» **ACTIVITY**
Pull each line containing "rewrite" from the data.

» **DATA TO USE**
(* ===== verification/Authz.v ===== *)
(** * Authz: OpenFGA objects and project tuples
      (pkg/pipelineapi/authz/types.go, reconciler.go)

    The objects and their wire form, and the writers of project tuples, which
    tolerate a tuple that is there already or gone already.  The OpenFGA client
    is the class [Authorizer] over the world [X]. *)

From S2P Require Import Prelude.

(** ** Objects *)

Record Object := MkObject { o_kind : string; o_id : string }.
#[export] Instance Object_eq : EqDecision Object.
Proof. solve_decision. Defined.
#[export] Instance Object_countable : Countable Object.
Proof. by refine (inj_countable' (λ o, (o_kind o, o_id o)) (λ x, MkObject x.1 x.2) _); intros []. Defined.
Definition Object_String (o : Object) : string := o_kind o +:+ ":" +:+ o_id o.

Definition lakekeeperUserPrefix : string := "oidc~".
Definition ProjectObject (uuid : string) : Object := MkObject "project" uuid.
Definition NamespaceObject (name : string) : Object := MkObject "namespace" name.
Definition ServerObject (uuid : string) : Object := MkObject "server" uuid.
Definition UserObject (sub : string) : Object :=
  MkObject "user" (if has_prefix lakekeeperUserPrefix sub then sub else lakekeeperUserPrefix +:+ sub).

(** The loop of ParseObject: [before] is s[:i], [s] the rest. *)
Fixpoint split_object (before s : string) : option (string * string) :=
  match s with
  | EmptyString => None
  | String c s => if Ascii.eqb c ":" then Some (before, s) else split_object (before +:+ String c EmptyString) s
  end.
Definition ParseObject `{UT : !UnicodeTables} (s : string) : result string Object :=
  match split_object EmptyString s with
  | Some (kind, id) =>
    if str_empty kind || str_empty id then Err ("authz: ParseObject: malformed " +:+ quote s) else Ok (MkObject kind id)
  | None => Err ("authz: ParseObject: missing ':' in " +:+ quote s)
  end.

Definition RelationEditor : string := "editor".
Definition RelationViewer : string := "viewer".
Record Tuple := MkTuple { t_User : string; t_Relation : string; t_Object : Object }.
#[export] Instance Tuple_eq : EqDecision Tuple.
Proof. solve_decision. Defined.
#[export] Instance Tuple_countable : Countable Tuple.
Proof. by refine (inj_countable' (λ t, (t_User t, t_Relation t, t_Object t)) (λ x, MkTuple x.1.1 x.1.2 x.2) _); intros []. Defined.

(** ** The writers *)

(** The client: an error is its text. *)
Class Authorizer (X : Type) : Type := {
  WriteTuples : list Tuple → St X (option string);
  DeleteTuples : list Tuple → St X (option string);
  Check_ : string → string → Object → St X (result string bool);
}.

Definition isAlreadyExistsErr (err : string) : bool :=
  contains "cannot write a tuple" err || contains "already exists" err.
Definition isMissingTupleErr (err : string) : bool := contains "cannot delete a tuple which does not exist" err.
Definition project_tuple (userSubject relation lakekeeperProjectID : string) : Tuple :=
  MkTuple (Object_String (UserObject userSubject)) relation (ProjectObject lakekeeperProjectID).

Section Reconciler.
Context `{UT : !UnicodeTables} {X : Type} `{AZ : !Authorizer X}.

Definition WriteProjectTuple (userSubject relation lk : string) : St X (option string) :=
  if str_empty userSubject then mret (Some "WriteProjectTuple: userSubject is required")
  else if str_empty relation then mret (Some "WriteProjectTuple: relation is required")
  else if str_empty lk then mret (Some "WriteProjectTuple: lakekeeperProjectID is required")
  else
    err ← WriteTuples [project_tuple userSubject relation lk];
    match err with
    | Some e => if isAlreadyExistsErr e then mret None else mret (Some ("write " +:+ relation +:+ " tuple: " +:+ e))
    | None => mret None
    end.
Definition WriteAdminTuple (userSubject lk : string) : St X (option string) :=
  if str_empty userSubject then mret (Some "WriteAdminTuple: userSubject is required")
  else if str_empty lk then mret (Some "WriteAdminTuple: lakekeeperProjectID is required")
  else WriteProjectTuple userSubject "project_admin" lk.
Definition DeleteProjectTuple (userSubject relation lk : string) : St X (option string) :=
  if str_empty userSubject then mret (Some "DeleteProjectTuple: userSubject is required")
  else if str_empty relation then mret (Some "DeleteProjectTuple: relation is required")
  else if str_empty lk then mret (Some "DeleteProjectTuple: lakekeeperProjectID is required")
  else
    err ← DeleteTuples [project_tuple userSubject relation lk];
    match err with
    | Some e =>
      if isMissingTupleErr e then mret None
      else mret (Some ("delete " +:+ relation +:+ " tuple for user " +:+ quote userSubject +:+ ": " +:+ e))
    | None => mret None
    end.
(** Nested loops that return on the first error. *)
Fixpoint first_error {A} (f : A → St X (option string)) (l : list A) : St X (option string) :=
  match l with
  | [] => mret None
  | a :: l => err ← f a; match err with Some e => mret (Some e) | None => first_error f l end
  end.
Definition project_relations : list string := ["project_admin"; RelationEditor; RelationViewer].
Definition DeleteProjectTuples (lk : string) (userSubjects : list string) : St X (option string) :=
  if str_empty lk then mret (Some "DeleteProjectTuples: lakekeeperProjectID is required")
  else first_error (λ sub, first_error (λ rel, DeleteProjectTuple sub rel lk) project_relations) userSubjects.
Definition EnsureUserHasProjectAdmin (userSubject lk : string) : St X (result string bool) :=
  if str_empty userSubject || str_empty lk
  then mret (Err "EnsureUserHasProjectAdmin: both userSubject and lakekeeperProjectID required")
  else
    r ← Check_ (Object_String (UserObject userSubject)) "project_admin" (ProjectObject lk);
    mret (map_err (λ e, "check project_admin: " +:+ e) r).
End Reconciler.

(** What the code relies on: a write or delete of one tuple that succeeds has its
    effect and no other; so do the errors that say it was there or gone already. *)
Class AuthorizerLaws {X : Type} `{AZ : !Authorizer X} (holds : Tuple → X → Prop) : Prop := {
  write_ok t x x' e : WriteTuples [t] x = (x', e) → (∀ m, e = Some m → isAlreadyExistsErr m = true) → holds t x';
  write_others t t' x x' e : WriteTuples [t] x = (x', e) → t' ≠ t → holds t' x' ↔ holds t' x;
  delete_ok t x x' e : DeleteTuples [t] x = (x', e) → (∀ m, e = Some m → isMissingTupleErr m = true) → ¬ holds t x';
  delete_others t t' x x' e : DeleteTuples [t] x = (x', e) → t' ≠ t → holds t' x' ↔ holds t' x;
  delete_never_adds t x x' e : DeleteTuples [t] x = (x', e) → holds t x' → holds t x;
}.

(** ** Objects and their wire form *)

#[local] Arguments Ascii.eqb : simpl never.
Definition no_colon (s : string) : bool := forall_byte (λ c, negb (Ascii.eqb c ":")) s.

Lemma split_object_app before k id : no_colon k = true → split_object before (k +:+ ":" +:+ id) = Some (before +:+ k, id).
Proof.
  revert before. induction k as [|c k IH]; intros before Hk; [cbn; by rewrite str_app_nil|].
  cbn in Hk. apply andb_true_iff in Hk as [Hc Hk]. apply negb_true_iff in Hc.
  change (String c k +:+ ":" +:+ id) with (String c (k +:+ ":" +:+ id)). cbn [split_object].
  rewrite Hc, IH by done. f_equal. f_equal. by rewrite str_app_assoc.
Qed.
Lemma split_object_some before s kind id : split_object before s = Some (kind, id) →
  ∃ k, kind = before +:+ k ∧ s = k +:+ ":" +:+ id ∧ no_colon k = true.
Proof.
  revert before. induction s as [|c s IH]; intros before; [done|]. cbn [split_object].
  destruct (Ascii.eqb_spec c ":"%char) as [->|Hc].
  - intros [= <- <-]. exists EmptyString. by rewrite str_app_nil.
  - intros (k & -> & -> & Hk)%IH. exists (String c k). split_and!; [by rewrite str_app_assoc|done|].
    unfold no_colon. cbn [forall_byte]. destruct (Ascii.eqb_spec c ":"%char); [done|exact Hk].
Qed.

(** ParseObject reads exactly the wire forms of the objects whose type and id
    are not empty and whose type has no colon, and gives back that object: it is
    the inverse of String on them, and an error on everything else. *)
Theorem ParseObject_correct `{UT : !UnicodeTables} (s : string) (o : Object) :
  ParseObject s = Ok o ↔
  s = Object_String o ∧ no_colon (o_kind o) = true ∧ str_empty (o_kind o) = false ∧ str_empty (o_id o) = false.
Proof.
  unfold ParseObject. split.
  - destruct (split_object EmptyString s) as [[kind id]|] eqn:E; [|done].
    destruct (_ || _) eqn:Hne; [done|]. intros [= <-].
    apply orb_false_iff in Hne. apply split_object_some in E as (k & -> & -> & Hk). by destruct Hne.
  - intros (-> & Hk & H1 & H2). unfold Object_String. rewrite (split_object_app EmptyString) by done.
    change (EmptyString +:+ o_kind o) with (o_kind o). rewrite H1, H2. by destruct o.
Qed.

(** ** The writers *)

Section Laws.
Context `{UT : !UnicodeTables} {X : Type} `{AZ : !Authorizer X} (holds : Tuple → X → Prop) `{AL : !AuthorizerLaws holds}.

Lemma WriteProjectTuple_ok sub rel lk x x' : WriteProjectTuple sub rel lk x = (x', None) →
  holds (project_tuple sub rel lk) x' ∧ ∀ t, t ≠ project_tuple sub rel lk → holds t x' ↔ holds t x.
Proof.
  unfold WriteProjectTuple. destruct (str_empty sub); [done|]. destruct (str_empty rel); [done|].
  destruct (str_empty lk); [done|]. unfold mbind, St_bind. destruct (WriteTuples [_] x) as [x1 e] eqn:E. intros H.
  assert (x1 = x' ∧ ∀ m, e = Some m → isAlreadyExistsErr m = true) as [-> He].
  { destruct e as [m|]; [|by injection H as <-]. destruct (isAlreadyExistsErr m) eqn:Em; [|done].
    injection H as <-. split; [done|]. by intros ? [= <-]. }
  split; [by eapply write_ok|]. intros t Ht. by eapply write_others.
Qed.
Lemma DeleteProjectTuple_effect sub rel lk x x' e : DeleteProjectTuple sub rel lk x = (x', e) →
  (e = None → ¬ holds (project_tuple sub rel lk) x') ∧ (∀ t, holds t x' → holds t x) ∧
  ∀ t, t ≠ project_tuple sub rel lk → holds t x' ↔ holds t x.
Proof.
  unfold DeleteProjectTuple. destruct (str_empty sub); [by intros [= <- <-]|].
  destruct (str_empty rel); [by intros [= <- <-]|]. destruct (str_empty lk); [by intros [= <- <-]|].
  unfold mbind, St_bind. destruct (DeleteTuples [_] x) as [x1 e1] eqn:E. intros H.
  assert (x1 = x') as -> by (destruct e1 as [m|]; [destruct (isMissingTupleErr m)|]; by injection H).
  split_and!.
  - intros ->. eapply delete_ok; [done|]. intros m ->. by destruct (isMissingTupleErr m).
  - intros t Ht. destruct (decide (t = project_tuple sub rel lk)) as [->|Hne]; [by eapply delete_never_adds|].
    by apply (delete_others _ _ _ _ _ E Hne).
  - intros t Ht. by apply (delete_others _ _ _ _ _ E Ht).
Qed.

(** A loop of deletions that only remove tuples: what each element guarantees
    to be gone stays gone. *)
Lemma first_error_gone {A} (f : A → St X (option string)) (gone : A → Tuple → Prop) (l : list A) x x' :
  (∀ a x x' e, f a x = (x', e) → (∀ t, holds t x' → holds t x) ∧ (∀ t, ¬ gone a t → holds t x → holds t x') ∧
    (e = None → ∀ t, gone a t → ¬ holds t x')) →
  ∀ e, first_error f l x = (x', e) →
  (∀ t, holds t x' → holds t x) ∧ (∀ t, (∀ a, a ∈ l → ¬ gone a t) → holds t x → holds t x') ∧
  (e = None → ∀ a t, a ∈ l → gone a t → ¬ holds t x').
Proof.
  intros Hf. revert x. induction l as [|a l IH]; intros x e; cbn [first_error]; unfold mbind, St_bind.
  { intros [= <- <-]. split_and!; [done..|]. intros _ a t Ha. by apply elem_of_nil in Ha. }
  destruct (f a x) as [x1 e1] eqn:E1. destruct (Hf _ _ _ _ E1) as (F1 & F2 & F3).
  destruct e1 as [m|].
  { intros [= <- <-]. split_and!; [done| |done]. intros t Ht. apply F2, Ht. by left. }
  intros H. destruct (IH _ _ H) as (I1 & I2 & I3). split_and!; [by auto| |].
  - intros t Ht Hx. apply I2; [intros b Hb; apply Ht; by right|]. apply F2; [apply Ht; by left|done].
  - intros He b t [->|Hb]%elem_of_cons Hg Hx; [|by eapply I3]. by apply (F3 eq_refl t Hg), I1.
Qed.

(** DeleteProjectTuples never adds a tuple and touches no tuple but the
    admin, editor and viewer tuples of those users on that project; when it
    reports success none of these is left, whatever was missing before. *)
Theorem DeleteProjectTuples_correct (lk : string) (users : list string) (x x' : X) (e : option string)
    (H : DeleteProjectTuples lk users x = (x', e)) :
  (∀ t, holds t x' → holds t x) ∧
  (∀ t, (∀ u rel, u ∈ users → rel ∈ project_relations → t ≠ project_tuple u rel lk) → holds t x → holds t x') ∧
  (e = None → ∀ u rel, u ∈ users → rel ∈ project_relations → ¬ holds (project_tuple u rel lk) x').
Proof.
  unfold DeleteProjectTuples in H. destruct (str_empty lk); [by injection H as <- <-|].
  eapply (first_error_gone _ (λ u t, ∃ rel, rel ∈ project_relations ∧ t = project_tuple u rel lk)) in H as (H1 & H2 & H3).
  - split_and!; [done| |].
    + intros t Ht. apply H2. intros u Hu (rel & Hr & ->). by apply (Ht u rel).
    + intros He u rel Hu Hr. apply (H3 He u); [done|]. by exists rel.
  - intros u x1 x2 e2 H4.
    eapply (first_error_gone _ (λ rel t, t = project_tuple u rel lk)) in H4 as (G1 & G2 & G3).
    + split_and!; [done| |].
      * intros t Ht. apply G2. intros rel Hr ->. apply Ht. by exists rel.
      * intros He t (rel & Hr & ->). by apply (G3 He rel).
    + intros rel y y' e3 (D1 & D2 & D3)%DeleteProjectTuple_effect. split_and!; [done| |].
      * intros t Ht. by apply D3.
      * intros He t ->. by apply D1.
Qed.
End Laws.

Module AuthzExamples.
#[local] Instance ascii_tables : UnicodeTables :=
  {| is_print_above_latin1 _ := false; to_upper_above_latin1 r := r |}.
(** A store of tuples; a client that answers the way OpenFGA words it. *)
#[export] Instance store_authorizer : Authorizer (gset Tuple) := {|
  WriteTuples ts s :=
    if decide (Exists (λ t, t ∈ s) ts) then (s, Some "cannot write a tuple which already exists")
    else (list_to_set ts ∪ s, None);
  DeleteTuples ts s :=
    if decide (Forall (λ t, t ∈ s) ts) then (s ∖ list_to_set ts, None)
    else (s, Some "cannot delete a tuple which does not exist");
  Check_ u rel o s := (s, Ok (bool_decide (MkTuple u rel o ∈ s)));
|}.
#[export] Instance store_laws : AuthorizerLaws (λ t (s : gset Tuple), t ∈ s).
Proof.
  split; intros t; cbn.
  - intros x x' e. case_decide as Hd; intros [= <- <-] _; [by apply Exists_cons in Hd as [?|?%Exists_nil]|set_solver].
  - intros t' x x' e. case_decide; intros [= <- <-]; set_solver.
  - intros x x' e. case_decide as Hd; intros [= <- <-] _; [set_solver|]. intros Ht. by apply Hd, Forall_singleton.
  - intros t' x x' e. case_decide; intros [= <- <-]; set_solver.
  - intros x x' e. case_decide; intros [= <- <-]; set_solver.
Qed.

Definition tuples0 : gset Tuple :=
  {[ project_tuple "alice" "editor" "lk1"; project_tuple "bob" "project_admin" "lk1"; project_tuple "alice" "editor" "lk2" ]}.
Lemma DeleteProjectTuples_correct_witness :
  project_tuple "alice" "editor" "lk2" ∈ (DeleteProjectTuples "lk1" ["alice"; "bob"] tuples0).1 ∧
  project_tuple "bob" "project_admin" "lk1" ∉ (DeleteProjectTuples "lk1" ["alice"; "bob"] tuples0).1.
Proof.
  destruct (DeleteProjectTuples "lk1" ["alice"; "bob"] tuples0) as [x' e] eqn:E.
  assert (e = None) as He by (apply (f_equal snd) in E; vm_compute in E; by symmetry).
  destruct (DeleteProjectTuples_correct _ _ _ _ _ _ E) as (_ & H2 & H3). split.
  - apply H2; [|unfold tuples0; set_solver]. intros u rel _ _ Heq. by apply (f_equal (λ t, o_id (t_Object t))) in Heq.
  - apply (H3 He); [by right; left|by left].
Defined.
End AuthzExamples.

» **TASK SOLUTION**
  revert before. induction k as [|c k IH]; intros before Hk; [cbn; by rewrite str_app_nil|].
  rewrite Hc, IH by done. f_equal. f_equal. by rewrite str_app_assoc.
  - intros [= <- <-]. exists EmptyString. by rewrite str_app_nil.
  - intros (k & -> & -> & Hk)%IH. exists (String c k). split_and!; [by rewrite str_app_assoc|done|].
  - intros (-> & Hk & H1 & H2). unfold Object_String. rewrite (split_object_app EmptyString) by done.
    change (EmptyString +:+ o_kind o) with (o_kind o). rewrite H1, H2. by destruct o.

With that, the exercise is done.